**Instructions to follow:** In the records below, find the line that contains "The access unit" and the line that contains "change (map snd". Set down exactly those lines and every line between them, and nothing more.

**Saved data entries:**
========
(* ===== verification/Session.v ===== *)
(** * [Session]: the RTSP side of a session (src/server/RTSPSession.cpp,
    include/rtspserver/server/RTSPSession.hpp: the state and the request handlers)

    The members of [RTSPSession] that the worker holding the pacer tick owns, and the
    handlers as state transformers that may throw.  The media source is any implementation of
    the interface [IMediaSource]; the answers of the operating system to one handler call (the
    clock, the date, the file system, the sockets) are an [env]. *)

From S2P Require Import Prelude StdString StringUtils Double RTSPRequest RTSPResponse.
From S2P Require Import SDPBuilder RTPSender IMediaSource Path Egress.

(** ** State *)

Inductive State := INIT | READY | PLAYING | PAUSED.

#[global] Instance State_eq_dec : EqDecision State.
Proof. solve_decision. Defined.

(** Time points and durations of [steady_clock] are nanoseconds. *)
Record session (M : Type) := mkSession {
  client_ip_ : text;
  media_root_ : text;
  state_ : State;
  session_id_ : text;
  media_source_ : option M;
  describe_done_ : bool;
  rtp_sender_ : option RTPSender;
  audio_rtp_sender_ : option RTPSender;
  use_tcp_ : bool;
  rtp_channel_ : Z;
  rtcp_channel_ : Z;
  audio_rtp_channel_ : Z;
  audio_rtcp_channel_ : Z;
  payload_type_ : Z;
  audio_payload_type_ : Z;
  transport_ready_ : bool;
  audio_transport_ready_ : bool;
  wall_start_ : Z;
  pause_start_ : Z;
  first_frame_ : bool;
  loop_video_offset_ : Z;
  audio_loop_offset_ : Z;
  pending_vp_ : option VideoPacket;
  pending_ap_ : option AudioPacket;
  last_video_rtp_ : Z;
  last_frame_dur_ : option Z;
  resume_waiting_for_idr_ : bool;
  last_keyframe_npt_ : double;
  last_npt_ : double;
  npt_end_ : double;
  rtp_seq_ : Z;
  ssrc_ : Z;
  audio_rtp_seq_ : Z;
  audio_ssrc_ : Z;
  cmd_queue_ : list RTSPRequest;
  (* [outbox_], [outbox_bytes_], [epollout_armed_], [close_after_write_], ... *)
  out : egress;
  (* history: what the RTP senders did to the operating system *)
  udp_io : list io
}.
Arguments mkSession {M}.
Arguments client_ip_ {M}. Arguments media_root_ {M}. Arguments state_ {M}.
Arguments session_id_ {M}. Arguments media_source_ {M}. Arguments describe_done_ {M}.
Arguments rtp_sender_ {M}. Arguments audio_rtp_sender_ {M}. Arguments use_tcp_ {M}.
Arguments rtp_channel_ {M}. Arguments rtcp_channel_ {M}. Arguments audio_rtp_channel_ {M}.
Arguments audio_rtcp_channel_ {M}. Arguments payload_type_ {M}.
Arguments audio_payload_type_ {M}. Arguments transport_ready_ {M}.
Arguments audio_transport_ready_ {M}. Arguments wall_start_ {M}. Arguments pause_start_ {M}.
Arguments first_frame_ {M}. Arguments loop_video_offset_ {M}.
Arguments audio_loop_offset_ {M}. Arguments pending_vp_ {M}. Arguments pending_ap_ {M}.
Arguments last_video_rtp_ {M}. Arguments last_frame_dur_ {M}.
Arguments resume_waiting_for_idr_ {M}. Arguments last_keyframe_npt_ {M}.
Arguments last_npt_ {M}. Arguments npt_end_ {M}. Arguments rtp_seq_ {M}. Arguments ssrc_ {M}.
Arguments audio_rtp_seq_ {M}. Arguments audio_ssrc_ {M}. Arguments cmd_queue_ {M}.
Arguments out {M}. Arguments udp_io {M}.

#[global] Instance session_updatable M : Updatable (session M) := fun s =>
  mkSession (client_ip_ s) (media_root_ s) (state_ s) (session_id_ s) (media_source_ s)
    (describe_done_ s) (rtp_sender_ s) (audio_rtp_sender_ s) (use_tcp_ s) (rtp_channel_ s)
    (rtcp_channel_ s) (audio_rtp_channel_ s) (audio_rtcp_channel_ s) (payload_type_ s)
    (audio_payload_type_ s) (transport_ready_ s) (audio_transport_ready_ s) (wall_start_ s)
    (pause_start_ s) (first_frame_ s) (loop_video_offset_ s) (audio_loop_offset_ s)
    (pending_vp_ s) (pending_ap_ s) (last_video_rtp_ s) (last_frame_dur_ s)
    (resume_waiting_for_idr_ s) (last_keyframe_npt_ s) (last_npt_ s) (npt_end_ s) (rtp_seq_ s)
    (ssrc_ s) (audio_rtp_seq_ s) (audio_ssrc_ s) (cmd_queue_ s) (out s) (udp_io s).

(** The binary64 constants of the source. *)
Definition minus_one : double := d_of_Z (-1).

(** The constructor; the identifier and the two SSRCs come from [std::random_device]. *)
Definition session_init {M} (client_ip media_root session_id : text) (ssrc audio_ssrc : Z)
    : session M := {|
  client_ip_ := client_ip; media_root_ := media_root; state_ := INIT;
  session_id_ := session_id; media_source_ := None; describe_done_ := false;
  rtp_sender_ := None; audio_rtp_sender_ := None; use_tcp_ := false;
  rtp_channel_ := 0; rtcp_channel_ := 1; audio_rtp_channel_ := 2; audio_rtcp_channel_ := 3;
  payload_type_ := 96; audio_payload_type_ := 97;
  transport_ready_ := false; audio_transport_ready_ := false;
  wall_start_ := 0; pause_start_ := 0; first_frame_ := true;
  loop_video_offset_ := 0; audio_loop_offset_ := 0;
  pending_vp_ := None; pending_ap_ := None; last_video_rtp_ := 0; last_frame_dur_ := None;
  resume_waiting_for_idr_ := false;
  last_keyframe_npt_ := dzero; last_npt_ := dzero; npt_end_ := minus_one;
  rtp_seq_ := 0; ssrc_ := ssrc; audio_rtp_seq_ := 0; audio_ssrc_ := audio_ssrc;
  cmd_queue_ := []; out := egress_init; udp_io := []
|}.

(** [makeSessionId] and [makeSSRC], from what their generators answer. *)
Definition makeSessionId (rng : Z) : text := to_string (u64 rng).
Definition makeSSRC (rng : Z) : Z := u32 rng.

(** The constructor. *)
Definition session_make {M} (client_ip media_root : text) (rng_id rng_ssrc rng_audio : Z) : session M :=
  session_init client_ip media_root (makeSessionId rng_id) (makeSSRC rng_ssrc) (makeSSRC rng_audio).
========
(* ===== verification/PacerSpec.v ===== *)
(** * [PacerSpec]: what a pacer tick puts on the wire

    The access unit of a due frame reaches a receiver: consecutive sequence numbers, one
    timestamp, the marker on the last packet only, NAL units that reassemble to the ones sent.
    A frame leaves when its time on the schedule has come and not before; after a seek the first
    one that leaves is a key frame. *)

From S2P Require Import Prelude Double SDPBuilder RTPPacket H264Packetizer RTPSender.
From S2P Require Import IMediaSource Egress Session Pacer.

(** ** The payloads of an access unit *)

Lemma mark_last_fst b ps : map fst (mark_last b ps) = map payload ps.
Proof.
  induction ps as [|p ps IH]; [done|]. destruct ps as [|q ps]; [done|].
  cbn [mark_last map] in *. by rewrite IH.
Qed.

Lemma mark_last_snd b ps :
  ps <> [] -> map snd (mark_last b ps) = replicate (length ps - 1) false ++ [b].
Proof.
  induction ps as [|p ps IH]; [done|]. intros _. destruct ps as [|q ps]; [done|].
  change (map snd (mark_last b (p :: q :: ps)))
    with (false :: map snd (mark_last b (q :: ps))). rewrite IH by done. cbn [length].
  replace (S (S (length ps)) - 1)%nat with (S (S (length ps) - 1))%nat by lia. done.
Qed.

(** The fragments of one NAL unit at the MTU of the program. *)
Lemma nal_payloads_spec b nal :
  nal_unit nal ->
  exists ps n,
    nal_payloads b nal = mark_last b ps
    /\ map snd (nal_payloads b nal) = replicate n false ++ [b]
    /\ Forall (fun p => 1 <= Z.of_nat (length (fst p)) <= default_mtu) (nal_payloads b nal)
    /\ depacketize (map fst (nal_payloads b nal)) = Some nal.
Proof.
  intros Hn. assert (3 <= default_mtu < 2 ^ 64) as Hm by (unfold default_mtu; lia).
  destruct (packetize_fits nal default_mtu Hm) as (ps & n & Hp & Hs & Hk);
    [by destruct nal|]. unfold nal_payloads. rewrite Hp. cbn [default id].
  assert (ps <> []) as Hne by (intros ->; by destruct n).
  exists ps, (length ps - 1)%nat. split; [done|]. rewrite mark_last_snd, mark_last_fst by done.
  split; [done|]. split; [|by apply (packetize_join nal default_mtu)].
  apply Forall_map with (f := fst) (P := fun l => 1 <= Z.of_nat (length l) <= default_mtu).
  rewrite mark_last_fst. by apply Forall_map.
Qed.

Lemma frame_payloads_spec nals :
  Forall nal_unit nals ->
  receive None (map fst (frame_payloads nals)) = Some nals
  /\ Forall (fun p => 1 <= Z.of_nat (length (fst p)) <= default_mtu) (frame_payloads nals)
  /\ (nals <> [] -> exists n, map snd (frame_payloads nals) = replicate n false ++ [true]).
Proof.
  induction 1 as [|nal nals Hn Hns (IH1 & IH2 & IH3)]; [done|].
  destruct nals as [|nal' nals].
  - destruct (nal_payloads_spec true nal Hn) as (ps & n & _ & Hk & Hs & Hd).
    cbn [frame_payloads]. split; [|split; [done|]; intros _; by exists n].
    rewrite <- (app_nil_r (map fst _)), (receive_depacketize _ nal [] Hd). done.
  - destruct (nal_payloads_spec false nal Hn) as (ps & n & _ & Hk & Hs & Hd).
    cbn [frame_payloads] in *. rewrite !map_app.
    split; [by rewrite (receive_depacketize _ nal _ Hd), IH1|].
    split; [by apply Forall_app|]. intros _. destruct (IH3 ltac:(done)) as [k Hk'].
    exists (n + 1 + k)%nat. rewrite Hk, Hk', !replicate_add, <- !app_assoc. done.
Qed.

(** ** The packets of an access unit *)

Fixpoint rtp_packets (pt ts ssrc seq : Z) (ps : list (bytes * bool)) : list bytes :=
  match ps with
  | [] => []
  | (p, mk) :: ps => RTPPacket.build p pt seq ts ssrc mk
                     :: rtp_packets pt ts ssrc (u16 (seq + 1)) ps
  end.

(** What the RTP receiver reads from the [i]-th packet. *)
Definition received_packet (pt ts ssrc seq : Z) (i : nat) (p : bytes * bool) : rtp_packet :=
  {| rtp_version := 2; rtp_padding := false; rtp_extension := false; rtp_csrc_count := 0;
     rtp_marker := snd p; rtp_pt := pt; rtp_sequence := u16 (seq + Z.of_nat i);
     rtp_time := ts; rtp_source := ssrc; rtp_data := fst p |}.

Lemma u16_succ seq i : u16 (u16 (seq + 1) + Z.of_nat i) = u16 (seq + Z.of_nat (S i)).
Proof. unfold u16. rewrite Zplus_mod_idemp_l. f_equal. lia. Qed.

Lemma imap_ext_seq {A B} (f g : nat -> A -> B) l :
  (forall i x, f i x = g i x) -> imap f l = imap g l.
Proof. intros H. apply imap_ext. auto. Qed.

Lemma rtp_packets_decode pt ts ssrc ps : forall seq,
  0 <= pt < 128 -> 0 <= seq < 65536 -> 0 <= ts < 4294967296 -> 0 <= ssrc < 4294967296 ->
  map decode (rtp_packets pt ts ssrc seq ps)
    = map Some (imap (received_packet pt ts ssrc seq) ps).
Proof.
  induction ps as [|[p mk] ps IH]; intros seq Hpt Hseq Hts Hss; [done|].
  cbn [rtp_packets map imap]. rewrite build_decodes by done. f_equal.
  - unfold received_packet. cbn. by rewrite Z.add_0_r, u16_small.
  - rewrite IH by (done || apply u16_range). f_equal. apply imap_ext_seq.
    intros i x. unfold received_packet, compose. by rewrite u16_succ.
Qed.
========
**Completed task:**
    The access unit of a due frame reaches a receiver: consecutive sequence numbers, one
    timestamp, the marker on the last packet only, NAL units that reassemble to the ones sent.
    A frame leaves when its time on the schedule has come and not before; after a seek the first
    one that leaves is a key frame. *)

From S2P Require Import Prelude Double SDPBuilder RTPPacket H264Packetizer RTPSender.
From S2P Require Import IMediaSource Egress Session Pacer.

(** ** The payloads of an access unit *)

Lemma mark_last_fst b ps : map fst (mark_last b ps) = map payload ps.
Proof.
  induction ps as [|p ps IH]; [done|]. destruct ps as [|q ps]; [done|].
  cbn [mark_last map] in *. by rewrite IH.
Qed.

Lemma mark_last_snd b ps :
  ps <> [] -> map snd (mark_last b ps) = replicate (length ps - 1) false ++ [b].
Proof.
  induction ps as [|p ps IH]; [done|]. intros _. destruct ps as [|q ps]; [done|].
  change (map snd (mark_last b (p :: q :: ps)))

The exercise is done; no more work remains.